▶ **Dataset entries**:

========

(** * Decision Memo Slack app: a shallow embedding of [index.js]

    The development follows the source file top to bottom:

    - [JsString]: JavaScript strings as sequences of UTF-16 code units and the
      string methods the handlers call ([trim], [toLowerCase], [split], ...);
    - [Json]: JavaScript values, [JSON.parse], [JSON.stringify] and string
      conversion;
    - [Store]: sessions and the global [conversations] object;
    - [Async]: a small monad of asynchronous programs ([await] on an external
      call, [try]/[catch], reads and writes of [conversations]), with a
      runner for one handler and a scheduler for handlers in flight together;
    - [App]: the handlers of [index.js] written in that monad;
    - [Flow]: events handled in sequence, and schedules;
    - [Props]: the vocabulary of the properties;
    - [Behaviour]: the vocabulary of the further properties;
    - the properties of the specification, proved on those definitions;
    - further properties of the handlers: the texts they build, what each
      handler does when a call fails, and what holds for every event and every
      interleaving.

    Calls to [console.log] and [console.error] are left out. *)

From Stdlib Require Import NArith ZArith Ascii String List Lia Bool DecimalString.
From stdpp Require Import base option list gmap.
Import ListNotations.

(** ** JavaScript strings *)

Module JsString.

(** A string is its sequence of UTF-16 code units: [length] is [.length],
    [take n] is [.substring(0, n)]. *)
Abbreviation jstring := (list N).

(** Source literals are written as Rocq strings, which hold the UTF-8 bytes of
    the file; [js] decodes them into code units. *)
Fixpoint bytes_of (s : string) : list N :=
  match s with
  | EmptyString => []
  | String c t => N_of_ascii c :: bytes_of t
  end.

Definition cont (b : N) : N := N.land b 63.

Fixpoint utf16_of_utf8 (bs : list N) : list N :=
  match bs with
  | [] => []
  | b :: t =>
      if (b <? 128)%N then b :: utf16_of_utf8 t
      else if (b <? 224)%N then
        match t with
        | b1 :: t1 =>
            (N.shiftl (N.land b 31) 6 + cont b1)%N :: utf16_of_utf8 t1
        | _ => [b]
        end
      else if (b <? 240)%N then
        match t with
        | b1 :: b2 :: t2 =>
            (N.shiftl (N.land b 15) 12 + N.shiftl (cont b1) 6 + cont b2)%N
              :: utf16_of_utf8 t2
        | _ => [b]
        end
      else
        match t with
        | b1 :: b2 :: b3 :: t3 =>
            let cp := (N.shiftl (N.land b 7) 18 + N.shiftl (cont b1) 12
                       + N.shiftl (cont b2) 6 + cont b3 - 65536)%N in
            (55296 + N.shiftr cp 10)%N :: (56320 + N.land cp 1023)%N
              :: utf16_of_utf8 t3
        | _ => [b]
        end
  end.

Definition js (s : string) : jstring := utf16_of_utf8 (bytes_of s).

(** Code units the handlers look for. *)
Definition c_quote : N := 34.      (* the double quote *)
Definition c_hash : N := 35.
Definition c_comma : N := 44.
Definition c_colon : N := 58.
Definition c_lbracket : N := 91.
Definition c_backslash : N := 92.
Definition c_rbracket : N := 93.
Definition c_newline : N := 10.

Definition dq : jstring := [c_quote].
Definition nl : jstring := [c_newline].

Definition jstring_eqb (a b : jstring) : bool := bool_decide (a = b).

(** [WhiteSpace] and [LineTerminator] of ECMAScript: what [trim] removes and
    what the class [\s] matches. *)
Definition is_space (c : N) : bool :=
  ((9 <=? c) && (c <=? 13) || (c =? 32) || (c =? 160) || (c =? 5760)
   || ((8192 <=? c) && (c <=? 8202)) || (c =? 8232) || (c =? 8233)
   || (c =? 8239) || (c =? 8287) || (c =? 12288) || (c =? 65279))%N.

Fixpoint trimStart (s : jstring) : jstring :=
  match s with
  | c :: t => if is_space c then trimStart t else s
  | [] => []
  end.

Definition trimEnd (s : jstring) : jstring := rev (trimStart (rev s)).

Definition trim (s : jstring) : jstring := trimEnd (trimStart s).

(** [toLowerCase] on the Basic Latin and Latin-1 letters. Code units above
    U+00FF are returned as they are: the Unicode case tables are not part of
    this development. The handlers compare a lowered string with the words
    stop, text, txt and plain only, and no code unit outside Basic Latin
    lowers to a letter of these words, so the comparisons are exact. *)
Definition lower_unit (c : N) : N :=
  if ((65 <=? c) && (c <=? 90))%N then (c + 32)%N
  else if ((192 <=? c) && (c <=? 222) && negb (c =? 215))%N then (c + 32)%N
  else c.

Definition toLowerCase (s : jstring) : jstring := map lower_unit s.

(** [s.startsWith(p)] *)
Fixpoint startsWith (p s : jstring) : bool :=
  match p, s with
  | [], _ => true
  | a :: p', b :: s' => (a =? b)%N && startsWith p' s'
  | _ :: _, [] => false
  end.

(** [s.includes(p)]: [p] occurs in [s] as a contiguous run. *)
Fixpoint includes (p s : jstring) : bool :=
  startsWith p s ||
  match s with
  | [] => false
  | _ :: t => includes p t
  end.

(** [s.split(sep)] for a non-empty separator. [skip] counts the code units of
    a separator occurrence that are still to be passed over; [cur] is the
    piece being read, last unit first. *)
Fixpoint split_go (sep : jstring) (skip : nat) (cur : jstring) (s : jstring)
  : list jstring :=
  match s with
  | [] => [rev cur]
  | c :: t =>
      match skip with
      | S k => split_go sep k cur t
      | O =>
          if startsWith sep s
          then rev cur :: split_go sep (length sep - 1) [] t
          else split_go sep 0 (c :: cur) t
      end
  end.

Definition split (sep s : jstring) : list jstring := split_go sep 0 [] s.

(** [pieces.join(sep)] *)
Fixpoint join (sep : jstring) (pieces : list jstring) : jstring :=
  match pieces with
  | [] => []
  | [p] => p
  | p :: rest => p ++ sep ++ join sep rest
  end.

(** [s.substring(0, n)] *)
Definition substring0 (n : nat) (s : jstring) : jstring := take n s.

End JsString.
Export JsString.

(** ** JavaScript values, [JSON.parse], [JSON.stringify] *)

Module Json.

(** A Number that JSON text can denote: [m] times two to the [e], negated
    when [negative] (a zero when [m] is zero), or an infinity. The doubles
    are the values with [m] below two to the 53 and [e] from -1074 to 971. *)
Inductive Number : Type :=
| Finite (negative : bool) (m : N) (e : Z)
| Infinity (negative : bool).

(** The values the handlers receive from HTTP bodies and from [JSON.parse].
    An object is the list of its own properties in enumeration order, each
    key once. *)
#[warnings="-register-all"]
Inductive jsval : Type :=
| JUndefined
| JNull
| JBool (b : bool)
| JNum (v : Number)
| JStr (s : jstring)
| JArr (elems : list jsval)
| JObj (props : list (jstring * jsval)).

Definition is_undefined (v : jsval) : bool :=
  match v with JUndefined => true | _ => false end.

Definition is_nullish (v : jsval) : bool :=
  match v with JUndefined | JNull => true | _ => false end.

========

▶ **DIRECTIONS FOR THIS TASK**: Can you repeat, word for word, every line above from the one containing "a separator occurrence" down to the one containing "join sep rest", including both?

▶ **ANSWER TO THE PROBLEM**:
    a separator occurrence that are still to be passed over; [cur] is the
    piece being read, last unit first. *)
Fixpoint split_go (sep : jstring) (skip : nat) (cur : jstring) (s : jstring)
  : list jstring :=
  match s with
  | [] => [rev cur]
  | c :: t =>
      match skip with
      | S k => split_go sep k cur t
      | O =>
          if startsWith sep s
          then rev cur :: split_go sep (length sep - 1) [] t
          else split_go sep 0 (c :: cur) t
      end
  end.

Definition split (sep s : jstring) : list jstring := split_go sep 0 [] s.

(** [pieces.join(sep)] *)
Fixpoint join (sep : jstring) (pieces : list jstring) : jstring :=
  match pieces with
  | [] => []
  | [p] => p
  | p :: rest => p ++ sep ++ join sep rest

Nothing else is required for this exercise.